To review (as I explain in this draft paper): In Wisconsin, voting rights plaintiffs challenged Wisconsin’s tough voter identification law in both state and federal court. A federal court held the law violated Section 2 of the Voting Rights Act and the United States Constitution’s Equal Protection Clause. Meanwhile, the Wisconsin Supreme Court in a state challenge to the voter identification requirements construed its laws and related regulations to allow voters who lacked documentation proving identity which is not freely available to nonetheless obtain a voter identification card. After this construction of Wisconsin law by the state’s highest court, the United States Court of Appeals for the 7th Circuit (in a panel which included both Justices Easterbrook and Sykes) rejected both the constitutional and Voting Rights Act challenges to the law on a facial basis. Frank v. Walker, 17 F. Supp. 3d 837 (E.D. Wisc. 2014), rev’d, 768 F.3d 744 (7th Cir. 2014), cert. denied 135 S. Ct. 1551 (2014).The entire Seventh Circuit denied rehearing en banc by an equally divided 5-5 vote, over a strong dissent, 773 F.3d 783 (7th Cir. 2014). The Supreme Court denied a petition for writ of certiorari. 135 S. Ct. 1551 (2014).
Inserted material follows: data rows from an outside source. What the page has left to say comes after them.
(* ===== verification/JitRefine.v ===== *)
(** * The compiled instructions do what the interpreter does

    Rules for the statements of the compiler, the functions of the instructions against the
    interpreter's handlers, and whole blocks: the words they may hold
    ([coveredWords]), and the code of such a block ([generateCode_leaves]). *)
From S2P Require Import Prelude BitUtils Instructions DecodeSystem Decode Core InstUtils.
From S2P Require Import Machine Memory Float InterpBranch InterpDPImm InterpDPReg Interp InterpWf JitAsm JitInsts Jit JitAllocSpec JitRepr.

Section Rules.
Context {Mem : Type} `{GuestMemory Mem} `{CpuHooks Mem} `{ShiftTarget} `{HostFloat}.
Context `{CoreLayoutLaws} `{HostCpu}.

Implicit Types (h : HostState Mem) (s : Machine Mem) (a : Asm).

(** ** Statements *)

Definition noJump (m : Mnemonic) : Prop :=
  match m with Jmp | Jpe | Call | Ret => False | _ => True end.

Lemma wp_ins a h L n m xs h' : holds a L n -> Forall (arg_ok L) xs ->
  n + Z.of_nat (length xs) <= NO_LRU_VALUE -> (length L + length xs <= 20)%nat -> noJump m ->
  execInst m (map opOf xs) h = Some h' ->
  wp (ins m xs) a h (fun _ a' h'' => h'' = h' /\ holds a' L (n + Z.of_nat (length xs)) /\
    sameRegs (concat (map writtenArg xs)) a a').
Proof.
  intros HL Hxs Hn Hs Hm He. destruct (ins_spec a L n m xs HL Hxs Hn Hs) as (a' & Hf & HL' & Hsame & Hcode).
  exists tt, a', h'. split_and!; try done. split; [apply Hsame|].
  exists [Ins m (map opOf xs)]. split; [done|].
  intros rest. by apply run_exec.
Qed.

(** A change of the core by a statement. *)
Definition setField (f : CoreField) (v : Z) s : Machine Mem := set_core (fieldSet f v (core s)) s.

(** *** A register is computed *)

Lemma wp_alu_temp X L V1 V2 G F n a h s m sz t v d x b :
  St X L (V1 ++ (mReg t, v) :: V2) G F n a h s -> isAlu m -> sz = 1 \/ sz = 4 \/ sz = 8 ->
  dest sz t d -> mWrittenOnUse t = false ->
  reads X (V1 ++ (mReg t, v) :: V2) G s m sz x b ->
  n + 2 <= NO_LRU_VALUE -> (length L <= 18)%nat ->
  wp (ins m [d; x]) a h (fun _ a' h' =>
    St X L (V1 ++ (mReg t, alu m sz v b) :: V2) G None (n + 2) a' h' s).
Proof.
  intros HS Hm Hsz Hd Hw Hr Hn Hl. pose proof (st_holds _ _ _ _ _ _ _ _ _ HS) as HL.
  destruct (reads_readOp _ _ _ _ _ _ _ _ _ _ _ _ _ HS Hr Hsz) as (_ & _ & Hok & Hwx).
  destruct (st_V _ _ _ _ _ _ _ _ _ HS (mReg t) v) as [HiL Hv]; [apply elem_of_app; right; by left|].
  destruct (exec_alu _ _ _ _ _ _ _ _ _ m sz (mReg t) x b HS Hm Hsz Hr) as (h1 & He & Hch).
  assert (opOf d = OReg (mkGp (gp (mReg t)) sz) /\ arg_ok L d /\ writtenArg d = []) as (Eo & Hdok & Hdw).
  { destruct Hd as [Hs|Hs ->|]; cbn [opOf]; rewrite ?Hs; unfold arg_ok, writtenArg, written;
      cbn [argHandle]; rewrite ?Hw; split_and!; try done.
    all: split; [lia|exists NO_OFFSET; by rewrite Hw]. }
  eapply wp_conseq.
  - apply (wp_ins a h L n m [d; x] h1 HL).
    + by repeat constructor.
    + cbn [length]. lia.
    + cbn [length]. lia.
    + by destruct m.
    + cbn [map]. by rewrite Eo.
  - cbn [map concat]. rewrite Hdw, Hwx. intros [] a' h' (-> & HL' & Hsame). cbn [length] in HL'.
    eapply St_reg_temp; [exact HS|exact HL'|exact Hsame| |].
    + apply regValue_uint; [done|]. rewrite <-Hv. apply (co_uint _ _ _ _ (st_coh _ _ _ _ _ _ _ _ _ HS)).
    + by rewrite <-Hv.
Qed.

(** A guest register is computed in its host register. *)
Lemma wp_alu_guest X L V G F n a h s m sz t f old d x b :
  St X L V G F n a h s -> isAlu m -> sz = 4 \/ sz = 8 -> dest sz t d -> argHandle d = Some t ->
  mWrittenOnUse t = true -> (mReg t, offsetof f) ∈ L -> cacheable f ->
  m = Mov \/ (mReg t, f) ∈ G /\ old = fieldGet f (core s) ->
  reads X V G s m sz x b -> n + 2 <= NO_LRU_VALUE -> (length L <= 18)%nat ->
  wp (ins m [d; x]) a h (fun _ a' h' =>
    St X L V ((mReg t, f) :: G) None (n + 2) a' h' (setField f (alu m sz old b) s)).
Proof.
  intros HS Hm Hsz Hd Hdh Hw HiL Hc Hold Hr Hn Hl. pose proof (st_holds _ _ _ _ _ _ _ _ _ HS) as HL.
  assert (sz = 1 \/ sz = 4 \/ sz = 8) as Hsz' by lia.
  destruct (reads_readOp _ _ _ _ _ _ _ _ _ _ _ _ _ HS Hr Hsz') as (_ & _ & Hok & Hwx).
  destruct (exec_alu _ _ _ _ _ _ _ _ _ m sz (mReg t) x b HS Hm Hsz' Hr) as (h1 & He & Hch).
  assert (opOf d = OReg (mkGp (gp (mReg t)) sz) /\ arg_ok L d /\ writtenArg d = [mReg t]) as (Eo & Hdok & Hdw).
  { destruct Hd as [Hs|Hs ->|]; try done; cbn [opOf]; rewrite ?Hs; unfold arg_ok, writtenArg, written;
      cbn [argHandle]; rewrite ?Hw; split_and!; try done.
    all: split; [lia|exists (offsetof f); split; [done|intros _; apply offsetof_ne, Hc]]. }
  assert (alu m sz (hregs h (gp (mReg t))) b = alu m sz old b) as Ealu.
  { destruct Hold as [->|[HG ->]].
    - unfold alu, arith, regValue. by destruct Hsz as [-> | ->].
    - f_equal. by apply (denotes_val _ _ _ _ _ _ _ _ _ t _ HS); right; exists f. }
  eapply wp_conseq.
  - apply (wp_ins a h L n m [d; x] h1 HL).
    + by repeat constructor.
    + cbn [length]. lia.
    + cbn [length]. lia.
    + by destruct m.
    + cbn [map]. by rewrite Eo.
  - cbn [map concat]. rewrite Hdw, Hwx. intros [] a' h' (-> & HL' & Hsame). cbn [length] in HL'.
    rewrite Ealu in Hch. eapply St_reg_guest; [exact HS|exact HL'|exact Hsame|exact HiL|exact Hc| |exact Hch].
    unfold alu, regValue. destruct Hsz as [-> | ->]; cbn [Z.eqb Pos.eqb].
    + apply (uint_le 32); [by apply wrap_uint|lia].
    + by apply wrap_uint.
Qed.

(** *** Flags *)

Lemma St_same' X L V G F n n' a a' h s :
  St X L V G F n a h s -> holds a' L n' -> sameRegs [] a a' -> St X L V G F n' a' h s.
Proof.
  intros HS HL Hsame. eapply St_same; [exact HS|done|done| |].
  - intros i v Hin. by apply (st_V _ _ _ _ _ _ _ _ _ HS i v).
  - intros i f Hin. by apply (st_G _ _ _ _ _ _ _ _ _ HS i f).
Qed.

Lemma St_setF X L V G F F' n a h s :
  St X L V G F' n a h s -> (forall z g p, F = Some (z, g, p) -> zf h = z /\ gef h = g /\ pf h = p) ->
  St X L V G F n a h s.
Proof. intros [] HF. by constructor. Qed.

Lemma St_set_flags X L V G F n a h s f :
  St X L V G F n a h s -> St X L V G (Some f) n a (set_flags f h) s.
Proof.
  intros [S1 S2 S3 S4 S5 S6]. constructor; try done.
  - destruct S2. by constructor.
  - by intros z g p [= ->].
Qed.

Lemma wp_compare X L V G F n a h s m sz t v d x b fl :
  St X L V G F n a h s -> sz = 1 \/ sz = 4 \/ sz = 8 -> dest sz t d -> mWrittenOnUse t = false ->
  denotes V G s t v -> reads X V G s m sz x b -> compareFlags m sz (wrap (8 * sz) v) b = Some fl ->
  n + 2 <= NO_LRU_VALUE -> (length L <= 18)%nat ->
  wp (ins m [d; x]) a h (fun _ a' h' => St X L V G (Some fl) (n + 2) a' h' s).
Proof.
  intros HS Hsz Hd Hw Hv Hr Hfl Hn Hl. pose proof (st_holds _ _ _ _ _ _ _ _ _ HS) as HL.
  destruct (reads_readOp _ _ _ _ _ _ _ _ _ _ _ _ _ HS Hr Hsz) as (Hread & Himm & Hok & Hwx).
  destruct (denotes_val _ _ _ _ _ _ _ _ _ t v HS Hv) as (Ev & _ & _ & o & Ho).
  assert (opOf d = OReg (mkGp (gp (mReg t)) sz) /\ arg_ok L d /\ writtenArg d = []) as (Eo & Hdok & Hdw).
  { destruct Hd as [Hs|Hs ->|]; cbn [opOf]; rewrite ?Hs; unfold arg_ok, writtenArg, written;
      cbn [argHandle]; rewrite ?Hw; split_and!; try done.
    all: split; [lia|exists o; by rewrite Hw]. }
  eapply wp_conseq.
  - apply (wp_ins a h L n m [d; x] (set_flags fl h) HL).
    + by repeat constructor.
    + cbn [length]. lia.
    + cbn [length]. lia.
    + by destruct m.
    + cbn [map]. rewrite Eo. cbn [execInst]. unfold execBinary. cbn [opSize gpSize].
      assert ((match opOf x with OImm v => negb (immOk m sz v) | _ => false end) = false) as ->
        by (destruct (opOf x); done).
      rewrite Hread. cbn [mbind option_bind readOp gpReg]. rewrite Ev, Hfl. by destruct m.
  - cbn [map concat]. rewrite Hdw, Hwx. intros [] a' h' (-> & HL' & Hsame). cbn [length] in HL'.
    eapply St_same'; [by eapply St_set_flags|exact HL'|done].
Qed.

(** The flag [sete] or [setge] copies. *)
Definition setFlag (m : Mnemonic) (fl : bool * bool * bool) : option bool :=
  match m with Sete => Some (fl.1.1) | Setge => Some (fl.1.2) | _ => None end.

Lemma wp_set_temp X L V1 V2 G n a h s m t v d fl b sz :
  St X L (V1 ++ (mReg t, v) :: V2) G (Some fl) n a h s -> setFlag m fl = Some b ->
  dest sz t d -> sz = 1 \/ sz = 8 -> mWrittenOnUse t = false -> n + 1 <= NO_LRU_VALUE -> (length L <= 18)%nat ->
  wp (ins m [d]) a h (fun _ a' h' =>
    St X L (V1 ++ (mReg t, regValue 1 v (Z.b2z b)) :: V2) G (Some fl) (n + 1) a' h' s).
Proof.
  intros HS Hb Hd Hsz Hw Hn Hl. pose proof (st_holds _ _ _ _ _ _ _ _ _ HS) as HL.
  destruct (st_V _ _ _ _ _ _ _ _ _ HS (mReg t) v) as [HiL Hv]; [apply elem_of_app; right; by left|].
  destruct fl as [[z g] p]. destruct (st_F _ _ _ _ _ _ _ _ _ HS z g p eq_refl) as (Fz & Fg & Fp).
  assert (opOf d = OReg (mkGp (gp (mReg t)) sz) /\ arg_ok L d /\ writtenArg d = []) as (Eo & Hdok & Hdw).
  { destruct Hd as [Hs|Hs ->|]; cbn [opOf]; rewrite ?Hs; unfold arg_ok, writtenArg, written;
      cbn [argHandle]; rewrite ?Hw; split_and!; try done.
    all: split; [lia|exists NO_OFFSET; by rewrite Hw]. }
  eapply wp_conseq.
  - apply (wp_ins a h L n m [d] (setReg 1 (gp (mReg t)) (Z.b2z b) h) HL).
    + by repeat constructor.
    + cbn [length]. lia.
    + cbn [length]. lia.
    + by destruct m.
    + cbn [map]. rewrite Eo. destruct m; try done; injection Hb as <-; cbn [execInst execUnary fst snd];
        by rewrite ?Fz, ?Fg.
  - cbn [map concat]. rewrite Hdw. intros [] a' h' (-> & HL' & Hsame). cbn [length] in HL'.
    eapply St_setF.
    + eapply St_reg_temp; [exact HS|exact HL'|exact Hsame| |].
      * apply regValue_uint; [by left|]. rewrite <-Hv.
        apply (co_uint _ _ _ _ (st_coh _ _ _ _ _ _ _ _ _ HS)).
      * rewrite <-Hv. by apply setReg_change.
    + intros z' g' p' [= <- <- <-]. done.
Qed.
On remand, the plaintiffs argued that they should be able to bring an as-applied challenge arguing that those voters who face special burdens getting voter id should be allowed an exemption under the law, especially because of indications that the DMV is not doing a good job helping these plaintiffs vote. (It seems pretty clear the DMV is doing a lousy job, as I wrote in The Hard Power of ‘Soft’ Voter-ID Laws, The Atlantic, March 14, 2016 and in this draft paper, which should eventually appear in the Wisconsin Law Review). The district court held that the 7th Circuit opinion precluded such an as applied challenge.

At the oral argument yesterday, it was very clear that Judge Easterbrook thinks the district court got this wrong, and in fact the 7th Circuit allowed plaintiffs to go back to the district court to bring an as-applied challenge, based in part on how Wisconsin was doing with handling its voter id laws on the ground. The state’s lawyer got a real grilling from Easterbrook, while the ACLU lawyer got few questions of clarification.

So the case will likely go back, and Judge Adelman, who is the one who found the ID law was unconstitutional and a voting rights act violation in the first place, will now rule on the as applied challenge. That ruling will then likely get appealed to the 7th Circuit again, and again potentially to the Supreme Court.

The big unanswered question: will voters who face special burdens getting ids in Wisconsin continue to be disenfranchised for the November 2016 presidential election? The timing of things makes this a real possibility.